Sickle Cell Disease is an Inherited disorder in which red blood cells are abnormally shaped when seen under the microscope. Individuals who inherit two copies of the sickle cell mutation (one copy from their father and another one from their mother) have the sickle cell disease(SS) and those who receive only one copy of the gene from any of their parent possess the recessive trait known as AS.
This article highlights the relationship between people with the abnormal sickle cell gene and malaria.
Earlier,it was thought that the sickle cell gene protects against infection by the malaria parasite but recent studies from Miguel Soares and Ana Ferreira shows that it prevents the disease taking hold after the animal is infected.
Soares team found that in mice with abnormal hemoglobin gene, they have haem,which is a component of hemoglobin absent in normal mice, and haem was injected into the blood of normal mice before infecting them with malaria and it was found that they did not developed the disease, but it was discovered that high level of free haem in blood caused malaria infection and further studies was done and Miguel Soares and his team was able to show that the main player in this protective effect is an enzyme called heme oxygenase 1,whose expression is strongly induced by sickled cell haemoglobin, this enzyme produces carbon monoxide which had previously show to confer protection against cerebral malaria.
As a result, the frequencies of sickle cell carriers are high in malaria-endemic area.
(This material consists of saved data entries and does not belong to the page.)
Definition Duration_String (d : Duration) : string :=
  let u := Z.abs d in
  let body :=
    if u =? 0 then "0s"
    else if u <? 1000 then Itoa u +:+ "ns"
    else if u <? 1000000 then Itoa (u / 1000) +:+ fmt_frac u 3 +:+ of_bytes (ascs [194; 181]%N) +:+ "s"
    else if u <? second then Itoa (u / 1000000) +:+ fmt_frac u 6 +:+ "ms"
    else
      let secs := u / second in
      let s := Itoa (secs mod 60) +:+ fmt_frac u 9 +:+ "s" in
      let mins := secs / 60 in
      if mins =? 0 then s else
      let s := Itoa (mins mod 60) +:+ "m" +:+ s in
      let hours := mins / 60 in
      if hours =? 0 then s else Itoa hours +:+ "h" +:+ s in
  (if d <? 0 then "-" else "") +:+ body.

Example Duration_String_ex :
  Duration_String (744 * hour) = "744h0m0s" /\ Duration_String 1500000000 = "1.5s" /\
  Duration_String (- 2 * minute - 3000000) = "-2m0.003s" /\ Duration_String 1100000 = "1.1ms".
Proof. vm_compute. auto. Qed.

(** ** Sorting: [sort.Strings] *)

Definition sort_Strings (l : list string) : list string := merge_sort String.le l.

Lemma sort_Strings_Permutation l : sort_Strings l ≡ₚ l.
Proof. apply merge_sort_Permutation. Qed.

Lemma sort_Strings_Sorted l : Sorted String.le (sort_Strings l).
Proof. apply (Sorted_merge_sort _). Qed.

(** Sorting forgets the order, and nothing else. *)
Lemma sort_Strings_eq l k : sort_Strings l = sort_Strings k <-> l ≡ₚ k.
Proof.
  split.
  - intros H. rewrite <- (sort_Strings_Permutation l), H. apply sort_Strings_Permutation.
  - intros H. apply (Sorted_unique String.le); [apply sort_Strings_Sorted..|].
    by rewrite !sort_Strings_Permutation.
Qed.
It has been determined that sickle cell trait provides 60% protection against overall mortality by the CDC
Most of this protection occur between 2-16 months of life, before the onset of clinical immunity in areas with intense transmission of malaria.
Other Research showed that sickle cells infected with Plasmodium falciparum collapse and prevent the parasite from interfering with the cell’s action proteins, protecting the host again malaria.
Knowing this relationship is helpful to physicians, sickle cell patients and carriers and also important in the treatment of malaria and as a whole the general population.